No Brasil, a Confederação Nacional do Comércio de Bens, Serviços e Turismo (CNC) estima que o setor atinja o volume de receitas da pré-pandemia até o terceiro trimestre de 2022. A CNC prevê também que este ano deve encerrar com um saldo positivo de 258,1 mil novas vagas – nos seis primeiros meses da pandemia 526,5 mil postos de trabalho formais foram cortados no setor. “Está faltando mão de obra. A gente não consegue contratar pessoas qualificadas porque muitas trocaram de área”, afirma Nedelciu, contando que irá treinar funcionários de outros setores para sua empresa, a Raidho Viagens.
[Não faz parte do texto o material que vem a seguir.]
(** One shot of the cipher into an array, as the two functions for packets do it. *)
Definition shot_encrypt (c : cipher_t) (ctx : stream_ctx) (data : bytes) (off : Z) (p : bytes) (n olen : Z) :
    run (Z * stream_ctx * bytes * Z) :=
  if SALSA20 <=? method c then
    data ← xor_ic data off p 0 n (x_nonce ctx) 0 (kx_tx (x_kx ctx)) (method c); mret (0, ctx, data, olen)
  else cipher_ctx_update ctx data off olen p 0 n.
Definition shot_decrypt (c : cipher_t) (ctx : stream_ctx) (rx : bytes) (data x : bytes) (ioff n olen : Z) :
    run (Z * stream_ctx * bytes * Z) :=
  if SALSA20 <=? method c then
    data ← xor_ic data 0 x ioff n (x_nonce ctx) 0 rx (method c); mret (0, ctx, data, olen)
  else cipher_ctx_update ctx data 0 olen x ioff n.

Lemma shot_encrypt_ok c e data off p m n olen y e' pre : x_cipher e = c -> xctx_ok e -> x_counter e = 0 ->
  encrypted e m = Some (y, e') -> len y = len m -> rd_range p 0 n = Ret m -> len m = n -> n <= 2147483647 -> n = olen ->
  starts_with pre data -> off = len pre -> off + n <= len data ->
  exists data' ctx, shot_encrypt c e data off p n olen = Ret (0, ctx, data', len m) /\ starts_with (pre ++ y) data' /\ len data' = len data.
Proof.
  intros <- [[Hm Hnl] Hn Hpk Htx Hrx] Hc0 He Hly Hrd <- Hmax <- Hpre -> Hoff. pose proof (len_nonneg m). pose proof (len_nonneg pre).
  unfold shot_encrypt, encrypted in *. fold (sodium (x_cipher e)). destruct (sodium (x_cipher e)) eqn:Hs.
  - injection He as <- <-. rewrite (xor_ic_ok (x_cipher e) data (len pre) p 0 (len m) (x_nonce e) 0 (kx_tx (x_kx e)) m) by (done || lia).
    rewrite Hc0 in *. destruct (wr_range_extend pre (xored (x_cipher e) (x_nonce e) (kx_tx (x_kx e)) 0 m) data (len pre) Hpre)
      as (d' & Hw & Hsw & Hl); [done|lia|]. change (64 * 0) with 0. rewrite Hw. run_simpl. by eexists _, _.
  - destruct (x_evp e) as [ev|] eqn:Hev; [|done]. destruct (cipher_update ev m) as [[y1 e1]|] eqn:Hu; [|done]. injection He as -> <-.
    unfold cipher_ctx_update. rewrite Hrd. run_simpl. rewrite Hev. run_simpl. rewrite Hu.
    destruct (wr_range_extend pre y data (len pre) Hpre) as (d' & -> & Hsw & Hl); [done|lia|]. run_simpl. rewrite Hly. by eexists _, _.
Qed.
Lemma shot_decrypt_ok c d rx data x y ioff n olen m d' : x_cipher d = c -> xctx_ok d -> x_counter d = 0 -> rx = kx_rx (x_kx d) ->
  decrypted d y = Some (m, d') -> len m = len y -> rd_range x ioff n = Ret y -> len y = n -> n <= 2147483647 -> n = olen ->
  n <= len data ->
  exists data' ctx, shot_decrypt c d rx data x ioff n olen = Ret (0, ctx, data', len y) /\ starts_with m data' /\ len data' = len data.
Proof.
  intros <- [[Hm Hnl] Hn Hpk Htx Hrx] Hc0 -> He Hly Hrd <- Hmax <- Hlen. pose proof (len_nonneg y).
  unfold shot_decrypt, decrypted in *. fold (sodium (x_cipher d)). destruct (sodium (x_cipher d)) eqn:Hs.
  - injection He as <- <-. rewrite (xor_ic_ok (x_cipher d) data 0 x ioff (len y) (x_nonce d) 0 (kx_rx (x_kx d)) y) by (done || lia).
    rewrite Hc0 in *. destruct (wr_range_extend [] (xored (x_cipher d) (x_nonce d) (kx_rx (x_kx d)) 0 y) data 0)
      as (q & Hw & Hsw & Hl); [apply starts_with_nil|done|change (len (@nil Z)) with 0; lia|].
    change (64 * 0) with 0. rewrite Hw. run_simpl. by eexists _, _.
  - destruct (x_evp d) as [ev|] eqn:Hev; [|done]. destruct (cipher_update ev y) as [[y1 e1]|] eqn:Hu; [|done]. injection He as -> <-.
    unfold cipher_ctx_update. rewrite Hrd. run_simpl. rewrite Hev. run_simpl. rewrite Hu.
    destruct (wr_range_extend [] m data 0) as (q & -> & Hsw & Hl); [apply starts_with_nil|done|change (len (@nil Z)) with 0; lia|].
    run_simpl. rewrite Hly. by eexists _, _.
Qed.

(** The packet of [stream_encrypt_all]. *)
Lemma encrypt_all_ok c k pt m tmp capacity rnd e0 y e' : suite c -> kx_ok k -> salt_source rnd ->
  session (fresh_ctx c k (nonce_of c rnd)) 1 e0 -> encrypted e0 m = Some (y, e') -> len y = len m ->
  holds pt m -> 1 <= len m <= 2147483647 -> buffer_ok tmp -> 0 < capacity ->
  exists pt' tmp', stream_encrypt_all junk pt tmp c k capacity rnd
      = Ret (CRYPTO_OK, pt', tmp', if pk_sent k =? 0 then kx_set_pk_sent 1 k else k) /\
    holds pt' ((if pk_sent k =? 0 then kx_pk k else []) ++ rnd (nonce_len c) ++ y).
Proof.
  intros Hc Hk Hr Hses He Hly Hpt Hm Ht Hcap. pose proof Hc as [[Hme Hnl] [Hrc Hkl] _]. pose proof Hk as (Hkp & Hkr & Hkt).
  unfold stream_encrypt_all. rewrite (ctx_init_stream c k 1 rnd Hc Hr). run_simpl. cbn [Z.eqb]. fold (nonce_of c rnd).
  set (ctx := fresh_ctx c k (nonce_of c rnd)) in *. pose proof (len_nonce_of c rnd Hc Hr) as Hln.
  destruct (nonce_sent c rnd Hc Hr) as [Hns _]. pose proof (fresh_ok c k (nonce_of c rnd) Hc Hk Hln) as Hok. fold ctx in Hok.
  pose proof Hpt as (Hokp & Hlp & Hsp). unfold buffer_ok in Hokp. pose proof (Hr (nonce_len c) ltac:(lia)) as Hlr.
  destruct (session_fields _ _ _ Hses) as (F1 & F2 & F3 & F4 & _).
  pose proof (set_nonce_ok ctx 1 e0 Hok Hses Hrc Hkl) as Hset. change (nonce_len (x_cipher ctx)) with (nonce_len c) in Hset.
  rewrite Hset. run_simpl.
  set (pkl := if pk_sent k =? 0 then crypto_kx_PUBLICKEYBYTES else 0).
  assert (Hpk0 : 0 <= pkl <= 32) by (unfold pkl, crypto_kx_PUBLICKEYBYTES; destruct (_ =? 0); lia).
  destruct (grow_tmp junk tmp (pkl + nonce_len c + b_len pt) capacity Ht Hcap) as (d0 & Hd0 & Hl0 & Hmax & _).
  set (g := grow junk tmp _ capacity) in *. cbn [b_data with_len]. rewrite Hd0. run_simpl.
  set (pre := if pk_sent k =? 0 then kx_pk k else []).
  assert (Hpre : exists d1, (if pk_sent k =? 0 then d ← memcpy d0 0 (kx_pk k) 0 pkl; mret (d, kx_set_pk_sent 1 k) else mret (d0, k))
      = Ret (d1, if pk_sent k =? 0 then kx_set_pk_sent 1 k else k) /\ starts_with pre d1 /\ len d1 = len d0 /\ len pre = pkl).
  { unfold pre, pkl, crypto_kx_PUBLICKEYBYTES in *. destruct (pk_sent k =? 0).
    - unfold memcpy. rewrite rd_range_front, ztake_all by lia. run_simpl.
      destruct (wr_range_extend [] (kx_pk k) d0 0) as (d1 & -> & Hs1 & Hl1);
        [apply starts_with_nil|done|change (len (@nil Z)) with 0; lia|]. run_simpl. by exists d1.
    - exists d0. by split_and!. }
  destruct Hpre as (d1 & -> & Hs1 & Hl1 & Hlpre). run_simpl. rewrite F2. cbn [x_nonce ctx fresh_ctx].
  assert (Hcp : exists d2, memcpy d1 pkl (nonce_of c rnd) 0 (nonce_len c) = Ret d2 /\
     starts_with (pre ++ rnd (nonce_len c)) d2 /\ len d2 = len d1).
  { unfold memcpy. rewrite (rd_range_front (nonce_of c rnd)) by lia. rewrite Hns. run_simpl.
    by apply wr_range_extend; [| |lia]. }
  destruct Hcp as (d2 & -> & Hs2 & Hl2). run_simpl.
  destruct (b_data pt) as [p|] eqn:Hp; [|lia]. run_simpl. cbn in Hsp.
  destruct (shot_encrypt_ok c e0 d2 (pkl + nonce_len c) p m (b_len pt) (b_len pt) y e' (pre ++ rnd (nonce_len c)))
    as (d3 & ctx3 & Hshot & Hs3 & Hl3); try done; try lia.
  - destruct Hok; split; by rewrite ?F1, ?F2, ?F3.
  - by rewrite Hlp; apply rd_range_prefix.
  - rewrite len_app. lia.
  - unfold shot_encrypt in Hshot. cbn [b_len with_len]. rewrite F3 in Hshot. rewrite F2 in Hshot.
    change (x_nonce ctx) with (nonce_of c rnd) in Hshot. rewrite ?F3, Hshot. run_simpl.
    change (negb (0 =? 0)) with false. cbv iota.
    destruct (replace_contents junk pt m ((pre ++ rnd (nonce_len c)) ++ y) d3 capacity Hpt Hcap Hs3) as (q & q' & Hq & Hcq & Hh).
    rewrite !len_app, Hlpre, Hlr, Hly in *. cbn [b_len with_len with_data b_data]. rewrite Hq. run_simpl. rewrite Hcq. run_simpl.
    eexists _, _. split; [done|]. by rewrite app_assoc.
Qed.

Lemma decrypt_all_ok c k ct n y m tmp capacity rnd d0 d' : suite c -> kx_ok k -> salt_source rnd ->
  len n = nonce_len c -> session (fresh_ctx c k (n ++ zrep (32 - nonce_len c) 0)) 0 d0 -> decrypted d0 y = Some (m, d') -> len m = len y ->
  holds ct (n ++ y) -> 1 <= len y <= 2147483647 -> buffer_ok tmp -> 0 < capacity ->
  exists ct' tmp', stream_decrypt_all junk ct tmp c k capacity rnd = Ret (CRYPTO_OK, ct', tmp', k) /\ holds ct' m.
Proof.
  intros Hc Hk Hr Hln Hses He Hly Hct Hy Ht Hcap. pose proof Hc as [[Hme Hnl] [Hrc Hkl] _]. pose proof Hk as (Hkp & Hkr & Hkt).
  pose proof Hct as (Hok & Hlc & Hs). unfold buffer_ok in Hok. rewrite len_app in Hlc.
  unfold stream_decrypt_all. rewrite (proj2 (Z.leb_gt (b_len ct) (nonce_len c))) by lia.
  rewrite (ctx_init_stream c k 0 rnd Hc Hr). run_simpl. cbn [Z.eqb].
  destruct (grow_tmp junk tmp (b_len ct) capacity Ht Hcap) as (t0 & Ht0 & Hl0 & Hmax & _).
  set (g := grow junk tmp _ capacity) in *. destruct (b_data ct) as [x|] eqn:Hx; [|lia]. run_simpl. cbn in Hs.
  assert (Hmc : memcpy (zrep 32 0) 0 x 0 (nonce_len c) = Ret (n ++ zrep (32 - nonce_len c) 0)).
  { unfold memcpy. apply starts_with_split in Hs as [r ->]. rewrite <- app_assoc.
    rewrite rd_range_front by (rewrite len_app; pose proof (len_nonneg (y ++ r)); lia). rewrite ztake_app_exact by done. run_simpl.
    rewrite wr_range_ok by (rewrite ?len_zrep; lia). rewrite ztake_0, Hln. cbn [app]. do 2 f_equal.
    unfold zdrop, zrep. rewrite drop_replicate. f_equal. lia. }
  cbn [x_nonce fresh_ctx]. rewrite Hmc. run_simpl.
  set (nn := n ++ _) in *. change (x_set_nonce nn (fresh_ctx c k (zrep 32 0))) with (fresh_ctx c k nn).
  set (ctx := fresh_ctx c k nn) in *.
  assert (Hlnn : len nn = 32) by (unfold nn; rewrite len_app, len_zrep; lia).
  pose proof (fresh_ok c k nn Hc Hk Hlnn) as Hokc. fold ctx in Hokc. destruct (session_fields _ _ _ Hses) as (F1 & F2 & F3 & F4 & _).
  pose proof (set_nonce_ok ctx 0 d0 Hokc Hses Hrc Hkl) as Hset. change (nonce_len (x_cipher ctx)) with (nonce_len c) in Hset.
  rewrite Hset. run_simpl. cbn [b_data b_len with_len]. rewrite Ht0. run_simpl.
  destruct (shot_decrypt_ok c d0 (kx_rx k) t0 x y (nonce_len c) (b_len ct - nonce_len c) (b_len ct - nonce_len c) m d')
    as (p & ctx2 & Hshot & Hsp & Hlp); try done; try lia.
  - destruct Hokc; split; by rewrite ?F1, ?F2, ?F3.
  - by rewrite F3.
  - apply starts_with_split in Hs as [r ->]. rewrite <- app_assoc. apply rd_range_mid; lia.
  - unfold shot_decrypt in Hshot. rewrite Hshot. run_simpl. change (negb (0 =? 0)) with false. cbv iota.
    destruct (replace_contents junk ct _ m p capacity Hct Hcap Hsp) as (q & q' & Hq & Hcq & Hh).
    rewrite Hly in *. rewrite Hq. run_simpl. rewrite Hcq. run_simpl. by eexists _, _.
Qed.
End udp.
Mesmo com passagens aéreas mais caras, as pessoas continuam querendo embarcar. Em junho, São Paulo, o maior mercado emissor de viajantes para destinos brasileiros e estrangeiros, registrou uma movimentação de 2,6 milhões de passageiros no Aeroporto Internacional de Guarulhos, segundo a concessionária GRU Airport. Desses, 1,7 milhão estava em voos nacionais. O tráfego para o exterior respondeu por 34,3% do total – 30 companhias nacionais e internacionais partem dali para 38 destinos lá fora.
“Começamos a ter uma demanda maior do que a oferta, já que as companhias aéreas ainda não voltaram a 100%. As nacionais e internacionais não têm o mesmo número de voos e estão com os valores bastante elevados. Talvez até o fim do ano ocorra uma normalização”, diz Magda, da Abav.
Também de olho na retomada de 2022 está outro segmento, o último a voltar integralmente no turismo. “Os bilhetes aéreos estão muito altos, a hotelaria também, mas os cruzeiros têm um bom custo-benefício. Os preços muito competitivos são sempre um grande diferencial, considerando o valor na viagem, com transporte, hospedagem, entretenimento e a experiência bacana que é viajar de navio”, diz Marco Ferraz, presidente da Cruise Lines International Association no Brasil. “Agora 88% da frota mundial já está em operação. Apenas a China não está. São mais de 100 destinos com navios de cruzeiros.”
A temporada 2022/2023 no Brasil terá oito navios dedicados de 29 de outubro deste ano a 20 de abril de 2023: Costa Firenze, Costa Fortuna, Costa Favolosa, MSC Armonia, MSC Musica, MSC Fantasia, MSC Seashore e MSC Seaview. Os 674 mil leitos estarão disponíveis em 160 roteiros por 17 destinos.
Artigo publicado na edição 99 da revista Forbes, de julho de 2022.